» **DIRECTIONS FOR THIS TASK**
Each line of the records that includes "every" should be found and copied.

**** RECORD EXCERPTS ****

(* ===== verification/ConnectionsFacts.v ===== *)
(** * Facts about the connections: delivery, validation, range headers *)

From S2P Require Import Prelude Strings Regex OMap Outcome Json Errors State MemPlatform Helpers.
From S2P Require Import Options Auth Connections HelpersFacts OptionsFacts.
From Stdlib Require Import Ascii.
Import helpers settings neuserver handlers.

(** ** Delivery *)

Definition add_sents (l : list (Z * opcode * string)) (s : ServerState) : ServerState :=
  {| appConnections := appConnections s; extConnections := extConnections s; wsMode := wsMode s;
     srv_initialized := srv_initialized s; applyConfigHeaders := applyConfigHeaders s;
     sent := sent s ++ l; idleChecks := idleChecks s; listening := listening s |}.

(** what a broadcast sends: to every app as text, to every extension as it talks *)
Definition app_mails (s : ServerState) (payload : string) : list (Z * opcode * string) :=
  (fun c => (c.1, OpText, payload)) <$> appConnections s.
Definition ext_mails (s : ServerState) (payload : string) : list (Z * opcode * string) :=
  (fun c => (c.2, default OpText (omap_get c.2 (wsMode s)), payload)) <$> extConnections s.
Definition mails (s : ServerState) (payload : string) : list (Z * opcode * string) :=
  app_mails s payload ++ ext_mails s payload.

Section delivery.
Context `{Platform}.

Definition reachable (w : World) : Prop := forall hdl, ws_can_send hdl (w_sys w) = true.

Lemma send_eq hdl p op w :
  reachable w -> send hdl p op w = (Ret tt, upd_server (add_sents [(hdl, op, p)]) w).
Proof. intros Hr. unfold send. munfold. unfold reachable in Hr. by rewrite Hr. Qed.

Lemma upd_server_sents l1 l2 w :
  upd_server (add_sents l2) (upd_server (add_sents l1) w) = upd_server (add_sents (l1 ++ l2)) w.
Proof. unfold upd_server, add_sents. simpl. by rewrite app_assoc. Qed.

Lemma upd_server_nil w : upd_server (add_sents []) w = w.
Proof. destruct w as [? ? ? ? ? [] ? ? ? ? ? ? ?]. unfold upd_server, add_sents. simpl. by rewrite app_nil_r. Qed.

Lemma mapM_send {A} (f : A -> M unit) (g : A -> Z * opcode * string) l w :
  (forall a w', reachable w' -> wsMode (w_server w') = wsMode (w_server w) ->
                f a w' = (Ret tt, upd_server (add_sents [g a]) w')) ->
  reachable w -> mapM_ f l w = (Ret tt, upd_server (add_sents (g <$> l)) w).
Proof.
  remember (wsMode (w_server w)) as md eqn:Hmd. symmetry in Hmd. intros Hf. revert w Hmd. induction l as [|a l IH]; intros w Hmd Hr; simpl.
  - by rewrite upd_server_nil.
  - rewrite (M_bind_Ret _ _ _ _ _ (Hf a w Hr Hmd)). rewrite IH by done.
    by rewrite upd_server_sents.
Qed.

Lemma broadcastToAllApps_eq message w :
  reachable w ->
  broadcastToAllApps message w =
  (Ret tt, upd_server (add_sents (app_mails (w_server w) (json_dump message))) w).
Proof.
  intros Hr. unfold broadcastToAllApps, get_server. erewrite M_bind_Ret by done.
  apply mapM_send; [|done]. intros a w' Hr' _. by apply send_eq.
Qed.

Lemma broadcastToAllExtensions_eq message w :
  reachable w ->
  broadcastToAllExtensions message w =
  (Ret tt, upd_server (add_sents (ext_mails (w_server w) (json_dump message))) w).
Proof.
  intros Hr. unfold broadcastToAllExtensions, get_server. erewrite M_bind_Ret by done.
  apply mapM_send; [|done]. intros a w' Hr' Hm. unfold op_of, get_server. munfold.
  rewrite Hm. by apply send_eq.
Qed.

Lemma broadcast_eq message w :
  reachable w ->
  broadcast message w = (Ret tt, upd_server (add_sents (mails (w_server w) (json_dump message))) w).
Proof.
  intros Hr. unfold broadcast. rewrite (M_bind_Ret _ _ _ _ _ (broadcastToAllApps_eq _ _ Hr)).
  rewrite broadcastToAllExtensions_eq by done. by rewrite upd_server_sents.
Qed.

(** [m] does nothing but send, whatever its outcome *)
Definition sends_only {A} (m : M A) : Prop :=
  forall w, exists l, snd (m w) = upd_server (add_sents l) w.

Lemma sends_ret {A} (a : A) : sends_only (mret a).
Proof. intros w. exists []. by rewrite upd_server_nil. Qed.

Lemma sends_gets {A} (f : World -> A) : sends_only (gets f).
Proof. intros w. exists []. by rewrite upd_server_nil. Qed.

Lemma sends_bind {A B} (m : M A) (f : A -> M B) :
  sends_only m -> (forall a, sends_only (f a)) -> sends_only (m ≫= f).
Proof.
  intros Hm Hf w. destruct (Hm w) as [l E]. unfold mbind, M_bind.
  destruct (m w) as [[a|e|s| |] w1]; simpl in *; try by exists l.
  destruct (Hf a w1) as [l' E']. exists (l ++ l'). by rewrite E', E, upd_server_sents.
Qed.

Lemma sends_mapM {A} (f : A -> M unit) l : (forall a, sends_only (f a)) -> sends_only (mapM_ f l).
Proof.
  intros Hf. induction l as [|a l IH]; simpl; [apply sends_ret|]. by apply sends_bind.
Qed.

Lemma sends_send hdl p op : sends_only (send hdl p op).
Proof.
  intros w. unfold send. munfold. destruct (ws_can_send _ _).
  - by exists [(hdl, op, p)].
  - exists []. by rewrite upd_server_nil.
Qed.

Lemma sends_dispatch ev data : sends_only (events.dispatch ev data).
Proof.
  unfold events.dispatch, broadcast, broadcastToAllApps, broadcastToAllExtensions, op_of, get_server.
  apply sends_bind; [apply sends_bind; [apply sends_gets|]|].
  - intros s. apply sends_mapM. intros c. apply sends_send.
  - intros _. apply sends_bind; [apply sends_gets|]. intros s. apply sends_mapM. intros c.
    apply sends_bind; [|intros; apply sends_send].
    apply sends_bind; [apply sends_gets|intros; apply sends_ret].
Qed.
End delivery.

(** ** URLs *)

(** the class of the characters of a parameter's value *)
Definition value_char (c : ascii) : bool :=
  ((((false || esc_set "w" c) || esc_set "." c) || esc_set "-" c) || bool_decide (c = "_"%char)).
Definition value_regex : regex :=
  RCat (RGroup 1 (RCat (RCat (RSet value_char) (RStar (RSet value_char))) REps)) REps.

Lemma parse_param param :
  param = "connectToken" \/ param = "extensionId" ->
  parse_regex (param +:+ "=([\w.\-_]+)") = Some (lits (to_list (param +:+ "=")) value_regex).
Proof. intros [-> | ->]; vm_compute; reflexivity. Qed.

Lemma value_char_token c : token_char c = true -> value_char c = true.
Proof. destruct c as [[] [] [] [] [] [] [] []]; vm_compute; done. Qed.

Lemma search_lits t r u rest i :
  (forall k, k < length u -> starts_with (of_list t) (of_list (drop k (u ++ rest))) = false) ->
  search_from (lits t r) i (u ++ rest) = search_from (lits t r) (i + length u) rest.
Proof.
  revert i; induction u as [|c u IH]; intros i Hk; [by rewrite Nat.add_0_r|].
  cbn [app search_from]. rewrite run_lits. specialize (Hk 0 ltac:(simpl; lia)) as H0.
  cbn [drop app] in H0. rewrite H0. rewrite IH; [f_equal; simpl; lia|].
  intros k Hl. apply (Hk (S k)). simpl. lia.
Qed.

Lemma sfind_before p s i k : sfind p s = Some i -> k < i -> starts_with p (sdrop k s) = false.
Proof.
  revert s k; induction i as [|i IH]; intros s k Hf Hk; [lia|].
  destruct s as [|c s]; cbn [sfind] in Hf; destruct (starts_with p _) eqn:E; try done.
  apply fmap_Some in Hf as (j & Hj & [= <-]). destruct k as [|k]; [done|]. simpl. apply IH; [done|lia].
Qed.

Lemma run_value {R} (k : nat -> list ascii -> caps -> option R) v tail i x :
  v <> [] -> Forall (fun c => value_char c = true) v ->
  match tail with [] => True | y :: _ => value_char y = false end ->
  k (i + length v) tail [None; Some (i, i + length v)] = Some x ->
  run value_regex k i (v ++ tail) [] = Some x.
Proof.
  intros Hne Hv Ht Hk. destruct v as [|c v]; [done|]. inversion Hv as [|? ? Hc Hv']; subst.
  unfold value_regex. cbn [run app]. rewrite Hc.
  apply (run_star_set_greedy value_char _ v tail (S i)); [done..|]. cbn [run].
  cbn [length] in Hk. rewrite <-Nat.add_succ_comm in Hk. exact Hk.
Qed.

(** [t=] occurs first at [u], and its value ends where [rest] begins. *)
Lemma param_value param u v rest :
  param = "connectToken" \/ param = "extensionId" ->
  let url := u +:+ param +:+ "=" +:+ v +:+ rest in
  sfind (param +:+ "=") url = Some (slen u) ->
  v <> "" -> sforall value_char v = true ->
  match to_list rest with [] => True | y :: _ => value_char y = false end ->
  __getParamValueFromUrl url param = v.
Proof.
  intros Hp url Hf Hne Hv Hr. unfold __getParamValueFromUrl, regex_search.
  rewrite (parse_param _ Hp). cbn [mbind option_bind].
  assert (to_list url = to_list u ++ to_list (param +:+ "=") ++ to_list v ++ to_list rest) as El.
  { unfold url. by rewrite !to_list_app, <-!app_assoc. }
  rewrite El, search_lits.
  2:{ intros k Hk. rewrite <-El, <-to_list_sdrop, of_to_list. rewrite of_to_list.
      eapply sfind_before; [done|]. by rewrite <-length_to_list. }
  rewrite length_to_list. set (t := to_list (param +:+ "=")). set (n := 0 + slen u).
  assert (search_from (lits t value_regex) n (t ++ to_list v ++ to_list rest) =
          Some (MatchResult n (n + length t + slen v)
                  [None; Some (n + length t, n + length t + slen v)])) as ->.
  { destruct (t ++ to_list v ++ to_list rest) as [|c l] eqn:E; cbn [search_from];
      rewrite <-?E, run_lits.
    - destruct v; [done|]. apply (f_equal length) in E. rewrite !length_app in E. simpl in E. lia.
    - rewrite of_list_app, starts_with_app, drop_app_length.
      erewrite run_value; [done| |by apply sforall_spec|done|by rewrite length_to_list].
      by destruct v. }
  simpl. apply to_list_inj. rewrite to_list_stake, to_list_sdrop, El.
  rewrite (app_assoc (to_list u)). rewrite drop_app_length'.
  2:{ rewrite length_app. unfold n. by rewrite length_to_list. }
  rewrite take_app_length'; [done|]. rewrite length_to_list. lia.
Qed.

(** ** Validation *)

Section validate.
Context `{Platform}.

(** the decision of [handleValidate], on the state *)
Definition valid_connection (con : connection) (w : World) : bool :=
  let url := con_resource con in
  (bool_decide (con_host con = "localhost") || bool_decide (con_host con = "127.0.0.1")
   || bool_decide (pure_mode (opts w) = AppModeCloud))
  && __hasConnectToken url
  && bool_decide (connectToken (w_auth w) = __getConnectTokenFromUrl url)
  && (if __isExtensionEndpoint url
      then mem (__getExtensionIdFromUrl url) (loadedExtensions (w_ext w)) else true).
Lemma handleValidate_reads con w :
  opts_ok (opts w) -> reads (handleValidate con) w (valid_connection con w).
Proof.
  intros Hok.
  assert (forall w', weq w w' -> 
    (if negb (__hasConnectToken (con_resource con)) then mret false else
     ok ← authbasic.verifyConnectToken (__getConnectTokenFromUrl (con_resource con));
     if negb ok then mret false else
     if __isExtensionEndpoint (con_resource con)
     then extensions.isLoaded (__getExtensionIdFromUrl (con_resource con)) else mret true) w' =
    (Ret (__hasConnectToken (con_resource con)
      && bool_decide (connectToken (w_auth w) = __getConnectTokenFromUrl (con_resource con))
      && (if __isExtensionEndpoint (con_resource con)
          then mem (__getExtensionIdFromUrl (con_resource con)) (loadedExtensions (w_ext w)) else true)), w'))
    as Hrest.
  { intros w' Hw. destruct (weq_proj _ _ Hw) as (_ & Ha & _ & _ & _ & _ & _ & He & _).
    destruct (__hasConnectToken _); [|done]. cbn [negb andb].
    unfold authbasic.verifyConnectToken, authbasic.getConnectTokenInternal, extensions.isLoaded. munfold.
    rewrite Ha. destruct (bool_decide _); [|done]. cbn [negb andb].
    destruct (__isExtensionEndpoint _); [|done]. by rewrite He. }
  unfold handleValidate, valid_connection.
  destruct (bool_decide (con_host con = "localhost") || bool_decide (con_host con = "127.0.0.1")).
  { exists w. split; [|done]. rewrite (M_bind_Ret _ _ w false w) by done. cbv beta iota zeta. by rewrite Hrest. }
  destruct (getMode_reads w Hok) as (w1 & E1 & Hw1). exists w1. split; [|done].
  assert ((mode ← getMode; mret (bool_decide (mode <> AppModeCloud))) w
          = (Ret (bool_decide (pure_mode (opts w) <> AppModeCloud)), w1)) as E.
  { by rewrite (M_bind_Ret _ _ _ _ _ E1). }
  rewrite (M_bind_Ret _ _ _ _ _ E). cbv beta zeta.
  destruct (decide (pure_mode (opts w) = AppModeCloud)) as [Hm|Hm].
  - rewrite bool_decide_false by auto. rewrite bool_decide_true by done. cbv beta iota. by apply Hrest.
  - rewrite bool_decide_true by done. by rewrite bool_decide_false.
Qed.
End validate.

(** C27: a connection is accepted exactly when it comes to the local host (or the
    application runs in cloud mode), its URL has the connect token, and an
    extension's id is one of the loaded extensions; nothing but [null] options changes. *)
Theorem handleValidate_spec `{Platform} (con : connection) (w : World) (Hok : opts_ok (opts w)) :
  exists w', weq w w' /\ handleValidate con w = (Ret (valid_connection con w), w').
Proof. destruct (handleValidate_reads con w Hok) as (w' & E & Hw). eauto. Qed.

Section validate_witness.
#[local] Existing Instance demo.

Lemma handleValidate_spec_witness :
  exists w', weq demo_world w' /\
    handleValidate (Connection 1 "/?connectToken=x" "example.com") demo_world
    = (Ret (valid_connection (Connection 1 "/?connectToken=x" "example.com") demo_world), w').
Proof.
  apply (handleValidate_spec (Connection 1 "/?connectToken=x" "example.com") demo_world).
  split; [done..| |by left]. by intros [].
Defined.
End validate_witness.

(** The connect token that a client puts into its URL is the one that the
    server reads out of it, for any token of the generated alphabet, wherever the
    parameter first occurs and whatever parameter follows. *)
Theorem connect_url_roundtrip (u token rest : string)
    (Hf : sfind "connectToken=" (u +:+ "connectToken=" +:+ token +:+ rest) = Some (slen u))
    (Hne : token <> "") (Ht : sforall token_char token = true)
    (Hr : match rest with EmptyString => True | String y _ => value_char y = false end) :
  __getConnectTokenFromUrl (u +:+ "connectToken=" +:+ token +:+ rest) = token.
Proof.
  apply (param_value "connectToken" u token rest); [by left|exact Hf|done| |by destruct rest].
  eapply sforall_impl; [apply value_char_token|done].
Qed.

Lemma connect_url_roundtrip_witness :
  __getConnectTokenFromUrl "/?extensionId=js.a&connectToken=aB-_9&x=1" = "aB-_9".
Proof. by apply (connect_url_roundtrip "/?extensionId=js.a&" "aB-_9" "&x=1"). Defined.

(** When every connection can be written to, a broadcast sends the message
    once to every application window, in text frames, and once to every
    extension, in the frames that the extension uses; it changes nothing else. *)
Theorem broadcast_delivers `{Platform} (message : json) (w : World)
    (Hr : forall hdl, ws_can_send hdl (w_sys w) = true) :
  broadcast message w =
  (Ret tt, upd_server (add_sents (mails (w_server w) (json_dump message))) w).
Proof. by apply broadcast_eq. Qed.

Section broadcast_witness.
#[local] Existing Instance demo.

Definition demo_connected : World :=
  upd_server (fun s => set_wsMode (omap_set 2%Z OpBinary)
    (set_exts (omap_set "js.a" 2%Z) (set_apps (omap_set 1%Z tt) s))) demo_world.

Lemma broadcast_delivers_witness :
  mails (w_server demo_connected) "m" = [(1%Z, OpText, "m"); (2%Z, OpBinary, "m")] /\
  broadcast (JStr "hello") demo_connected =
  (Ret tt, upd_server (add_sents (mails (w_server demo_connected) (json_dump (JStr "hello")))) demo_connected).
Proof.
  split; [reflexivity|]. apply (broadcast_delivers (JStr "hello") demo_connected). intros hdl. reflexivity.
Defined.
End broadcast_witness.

****

» **COMPLETED TASK**
(** what a broadcast sends: to every app as text, to every extension as it talks *)
(** When every connection can be written to, a broadcast sends the message
    once to every application window, in text frames, and once to every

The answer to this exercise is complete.